(* ===== verification/PrefixCache.v ===== *)
(** The prefix cache (src/csrc/runtime/cache/prefix_cache_manager.h, .cpp,
    _member.hpp and _private.cpp): spans of finished prefixes are kept in a
    hash table per device, referenced by the requests that use them, evicted
    in LRU order and swapped to host memory.  Nodes are shared mutable objects
    and live in a heap; the evictor's [std::set] is ordered by fields of the
    nodes that can change while they are in the set. *)
From stdpp Require Import base list gmap strings fin_maps sorting pretty.
From S2P Require Import Prelude FrameManager SpanManager VirtualCache.

(** * Hashes *)

(** [std::setw(10) << std::setfill('0')]: the low [n] decimal digits. *)
Fixpoint dec_digits (n : nat) (v : Z) : string :=
  match n with
  | O => ""
  | S k => dec_digits k (v / 10)
             +:+ String (Ascii.ascii_of_nat (Z.to_nat (48 + v mod 10))) EmptyString
  end.

Definition DEFAULT_HASH_STR : string := "not_hashed".

(** MurmurHash3_x86_32 with seed 0 of a token sequence: a third-party
    function, known only to return a uint32. *)
Class Murmur := MurmurHash3_x86_32 : list Z -> Z.

Definition hash_tokens `{Murmur} (tokens : list Z) : string :=
  dec_digits 10 (u32 (MurmurHash3_x86_32 tokens)).

(** * Nodes *)
Record PrefixNode := mkNode {
  k_cache : list span_ptr;
  v_cache : list span_ptr;
  ref_cnt : Z;
  prefix_len : Z;
  cache_num : Z;
  last_access_time : Z;
  device_type : DeviceType;
  hash : string;
  is_ready : bool;
}.

(** [operator<]: the node more likely to be evicted is smaller. *)
Definition node_lt (a b : PrefixNode) : bool :=
  if negb (last_access_time a =? last_access_time b) then
    last_access_time a <? last_access_time b
  else if negb (prefix_len a =? prefix_len b) then prefix_len b <? prefix_len a
  else String.ltb (hash a) (hash b).

Definition with_ref (n : Z) (x : PrefixNode) : PrefixNode :=
  mkNode (k_cache x) (v_cache x) n (prefix_len x) (cache_num x)
    (last_access_time x) (device_type x) (hash x) (is_ready x).
Definition with_ts (ts : Z) (x : PrefixNode) : PrefixNode :=
  mkNode (k_cache x) (v_cache x) (ref_cnt x) (prefix_len x) (cache_num x)
    ts (device_type x) (hash x) (is_ready x).
Definition ready (x : PrefixNode) : PrefixNode :=
  mkNode (k_cache x) (v_cache x) (ref_cnt x) (prefix_len x) (cache_num x)
    (last_access_time x) (device_type x) (hash x) true.

(** * The evictor

    [std::set<PrefixNodePtr, NodeComparator>] as its elements in order.  The
    set may only be searched while its elements are in order: otherwise an
    insertion or an erasure is undefined. *)
Section evictor.
Variable nodes : gmap Z PrefixNode.

Definition id_lt (a b : Z) : bool :=
  match nodes !! a, nodes !! b with
  | Some x, Some y => node_lt x y
  | _, _ => false
  end.

Fixpoint in_order (l : list Z) : bool :=
  match l with
  | [] => true
  | a :: l' => match l' with [] => true | b :: _ => id_lt a b end && in_order l'
  end.

(** Inserts before the first greater element; an equivalent element stays. *)
Fixpoint set_insert (x : Z) (l : list Z) : list Z :=
  match l with
  | [] => [x]
  | a :: l' =>
      if id_lt a x then a :: set_insert x l'
      else if id_lt x a then x :: l
      else l
  end.

(** Erases the equivalent element. *)
Fixpoint set_erase (x : Z) (l : list Z) : list Z :=
  match l with
  | [] => []
  | a :: l' =>
      if id_lt a x then a :: set_erase x l'
      else if id_lt x a then l
      else l'
  end.
End evictor.

Record CacheUnion := mkUnion {
  capacity : Z;
  evictor : list Z;
  hash_table : gmap string Z;
}.

(** * The manager *)

(** What the constructor takes from the device context: [max_span_num] is the
    first dimension of the tensor of span pointers. *)
Record Config := mkConfig {
  token_per_span_ : Z;
  layer_num_ : Z;
  time_to_live_sec_ : Z;
  max_span_num : Z;
  gpu_workspace_size : Z;
  cpu_workspace_size : Z;
}.

(** A queued copy: the node to fill and mark, the workspace block it reads,
    and the contents to write to the node's spans. *)
Record Task := mkTask {
  task_node : Z;
  task_block : Z;
  task_data : list (option Z);
}.

Section manager.
Context {S C : Type} `{HS : SpanManager S} `{HC : SpanManager C}.

(** Span contents are opaque values; memory maps a span's data pointer to
    what the span holds. *)
Record t := mk {
  config : Config;
  gpu_spans : S;
  cpu_spans : C;
  nodes : gmap Z PrefixNode;
  next_node : Z;
  gpu_union_ : CacheUnion;
  cpu_union_ : CacheUnion;
  gpu_mem : gmap Z Z;
  cpu_mem : gmap Z Z;
  available_blocks : list Z;
  tasks : list Task;
  hit_cnt_ : Z;
  miss_cnt_ : Z;
  seq_len_thre_ : Z;
}.

Abbreviation P := (M t).

Definition set_nodes (f : gmap Z PrefixNode -> gmap Z PrefixNode) (s : t) : t :=
  mk (config s) (gpu_spans s) (cpu_spans s) (f (nodes s)) (next_node s) (gpu_union_ s)
    (cpu_union_ s) (gpu_mem s) (cpu_mem s) (available_blocks s) (tasks s) (hit_cnt_ s)
    (miss_cnt_ s) (seq_len_thre_ s).
Definition set_gpu_spans (x : S) (s : t) : t :=
  mk (config s) x (cpu_spans s) (nodes s) (next_node s) (gpu_union_ s)
    (cpu_union_ s) (gpu_mem s) (cpu_mem s) (available_blocks s) (tasks s) (hit_cnt_ s)
    (miss_cnt_ s) (seq_len_thre_ s).
Definition set_cpu_spans (x : C) (s : t) : t :=
  mk (config s) (gpu_spans s) x (nodes s) (next_node s) (gpu_union_ s)
    (cpu_union_ s) (gpu_mem s) (cpu_mem s) (available_blocks s) (tasks s) (hit_cnt_ s)
    (miss_cnt_ s) (seq_len_thre_ s).
Definition set_gpu_union (u : CacheUnion) (s : t) : t :=
  mk (config s) (gpu_spans s) (cpu_spans s) (nodes s) (next_node s) u
    (cpu_union_ s) (gpu_mem s) (cpu_mem s) (available_blocks s) (tasks s) (hit_cnt_ s)
    (miss_cnt_ s) (seq_len_thre_ s).
Definition set_cpu_union (u : CacheUnion) (s : t) : t :=
  mk (config s) (gpu_spans s) (cpu_spans s) (nodes s) (next_node s) (gpu_union_ s)
    u (gpu_mem s) (cpu_mem s) (available_blocks s) (tasks s) (hit_cnt_ s)
    (miss_cnt_ s) (seq_len_thre_ s).
Definition set_mem (g c : gmap Z Z) (s : t) : t :=
  mk (config s) (gpu_spans s) (cpu_spans s) (nodes s) (next_node s) (gpu_union_ s)
    (cpu_union_ s) g c (available_blocks s) (tasks s) (hit_cnt_ s)
    (miss_cnt_ s) (seq_len_thre_ s).
Definition set_pool (blocks : list Z) (ts : list Task) (s : t) : t :=
  mk (config s) (gpu_spans s) (cpu_spans s) (nodes s) (next_node s) (gpu_union_ s)
    (cpu_union_ s) (gpu_mem s) (cpu_mem s) blocks ts (hit_cnt_ s)
    (miss_cnt_ s) (seq_len_thre_ s).
Definition set_cnt (hit miss : Z) (s : t) : t :=
  mk (config s) (gpu_spans s) (cpu_spans s) (nodes s) (next_node s) (gpu_union_ s)
    (cpu_union_ s) (gpu_mem s) (cpu_mem s) (available_blocks s) (tasks s) hit
    miss (seq_len_thre_ s).
Definition SetSeqlenThre (thre : Z) : P unit := modify (fun s =>
  mk (config s) (gpu_spans s) (cpu_spans s) (nodes s) (next_node s) (gpu_union_ s)
    (cpu_union_ s) (gpu_mem s) (cpu_mem s) (available_blocks s) (tasks s) (hit_cnt_ s)
    (miss_cnt_ s) thre).

Definition on_gpu {A} (m : M S A) : P A := zoom gpu_spans set_gpu_spans m.
Definition on_cpu {A} (m : M C A) : P A := zoom cpu_spans set_cpu_spans m.

(** [union_ptr]: the CPU's union for the CPU, the GPU's for any other. *)
Definition union_of (d : DeviceType) (s : t) : CacheUnion :=
  match d with CPU => cpu_union_ s | _ => gpu_union_ s end.
Definition set_union (d : DeviceType) (u : CacheUnion) (s : t) : t :=
  match d with CPU => set_cpu_union u s | _ => set_gpu_union u s end.
Definition table (d : DeviceType) (s : t) : gmap string Z := hash_table (union_of d s).
Definition table_size (d : DeviceType) (s : t) : Z := Z.of_nat (size (table d s)).

(** [hash_table.at(hash)] *)
Definition at_ (d : DeviceType) (h : string) : P Z := fun s =>
  match table d s !! h with
  | Some id => (Ok id, s)
  | None => (Err OutOfRange, s)
  end.
Definition node (id : Z) : P PrefixNode := fun s =>
  match nodes s !! id with
  | Some n => (Ok n, s)
  | None => (Err UB, s)
  end.
Definition set_node (id : Z) (n : PrefixNode) : P unit := modify (set_nodes <[id := n]>).

(** [vec[i]]; past the end it is undefined. *)
Definition nth_ptr (l : list span_ptr) (i : Z) : P span_ptr :=
  match l !! Z.to_nat i with Some p => mret p | None => throw UB end.

Definition evictor_op (f : gmap Z PrefixNode -> Z -> list Z -> list Z)
    (d : DeviceType) (id : Z) : P unit := fun s =>
  let u := union_of d s in
  if in_order (nodes s) (evictor u) then
    (Ok tt, set_union d (mkUnion (capacity u) (f (nodes s) id (evictor u)) (hash_table u)) s)
  else (Err UB, s).
Definition evictor_Add := evictor_op set_insert.
Definition evictor_Del := evictor_op set_erase.

Definition FindVictim (d : DeviceType) : P string :=
  ids ← gets (fun s => evictor (union_of d s));
  match ids with
  | [] => mret DEFAULT_HASH_STR
  | id :: _ => n ← node id; mret (hash n)
  end.

Fixpoint hashes (ids : list Z) : P (list string) :=
  match ids with
  | [] => mret []
  | id :: ids' => n ← node id; hs ← hashes ids'; mret (hash n :: hs)
  end.

(** A negative count is a huge one for [reserve]. *)
Definition FindMultiVictims (d : DeviceType) (k : Z) : P (list string) :=
  ids ← gets (fun s => evictor (union_of d s));
  let k := Z.min (Z.of_nat (length ids)) k in
  if k <? 0 then throw LengthError else hashes (take (Z.to_nat k) ids).

Definition GetAllCandidatesHash (d : DeviceType) : P (list string) :=
  n ← gets (fun s => Z.of_nat (length (evictor (union_of d s))));
  FindMultiVictims d n.

(** ** Nodes in the tables *)
Definition transverse_hash_table (h : string) (d : DeviceType) : P bool :=
  gets (fun s => bool_decide (is_Some (table d s !! h))).

(** A call for the K and V span of every layer of a table's node. *)
Definition each_span (h : string) (d : DeviceType) (f : span_ptr -> P unit) : P unit :=
  cached ← transverse_hash_table h d;
  if cached : bool then
    id ← at_ d h; n ← node id;
    for_each (seqZ 0 (cache_num n)) (fun i =>
      k ← nth_ptr (k_cache n) i; f k;;
      v ← nth_ptr (v_cache n) i; f v)
  else mret tt.

Definition SetExtraRef (d : DeviceType) (b : bool) (p : span_ptr) : P unit :=
  match d with
  | CPU => on_cpu (sm_SetExtraRef b p)
  | _ => on_gpu (sm_SetExtraRef b p)
  end.
Definition ReleaseSpan (d : DeviceType) (p : span_ptr) : P unit :=
  match d with
  | CPU => on_cpu (sm_ReleaseSpan p)
  | _ => on_gpu (sm_ReleaseSpan p)
  end.

Definition ref_cache_span (h : string) (d : DeviceType) : P unit :=
  each_span h d (SetExtraRef d true).
Definition unref_cache_span (h : string) (d : DeviceType) : P unit :=
  each_span h d (SetExtraRef d false).
Definition free_cache_span (h : string) (d : DeviceType) : P unit :=
  each_span h d (ReleaseSpan d).

(** [if (node->last_access_time < ts) node->last_access_time = ts] *)
Definition newer (ts : Z) (n : PrefixNode) : PrefixNode :=
  if last_access_time n <? ts then with_ts ts n else n.

Definition update_node_ts (h : string) (ts : Z) (d : DeviceType) : P unit :=
  cached ← transverse_hash_table h d;
  if cached : bool then id ← at_ d h; n ← node id; set_node id (newer ts n)
  else mret tt.

Definition ref_node (h : string) (ts : Z) (d : DeviceType) : P unit :=
  cached ← transverse_hash_table h d;
  if negb cached then mret tt
  else
    id ← at_ d h; n ← node id;
    when (ref_cnt n =? 0) (ref_cache_span h d;; evictor_Del d id);;
    set_node id (newer ts (with_ref (ref_cnt n + 1) n)).

(** The spans keep their extra reference. *)
Definition unref_node (h : string) (d : DeviceType) : P unit :=
  id ← at_ d h; n ← node id;
  set_node id (with_ref (ref_cnt n - 1) n);;
  when (ref_cnt n - 1 =? 0) (evictor_Add d id).

Definition set_table (d : DeviceType) (f : gmap string Z -> gmap string Z) : P unit :=
  modify (fun s => let u := union_of d s in
    set_union d (mkUnion (capacity u) (evictor u) (f (hash_table u))) s).

(** [emplace] keeps an entry that is there; the int capacity is compared as a
    size_t. *)
Definition insert_node (h : string) (id : Z) (d : DeviceType) : P bool :=
  room ← gets (fun s => table_size d s <? u64 (capacity (union_of d s)));
  if room : bool then
    set_table d (fun m => match m !! h with Some _ => m | None => <[h := id]> m end);;
    ref_cache_span h d;;
    n ← node id;
    when (ref_cnt n =? 0) (id' ← at_ d h; evictor_Add d id');;
    mret true
  else mret false.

**Exercise brief:** Return, word for word, the lines of the data above from the line with "first dimension of" through the line with "Record Task := mkTask", inclusive.

**Exercise solution:**
    first dimension of the tensor of span pointers. *)
Record Config := mkConfig {
  token_per_span_ : Z;
  layer_num_ : Z;
  time_to_live_sec_ : Z;
  max_span_num : Z;
  gpu_workspace_size : Z;
  cpu_workspace_size : Z;
}.

(** A queued copy: the node to fill and mark, the workspace block it reads,
    and the contents to write to the node's spans. *)
Record Task := mkTask {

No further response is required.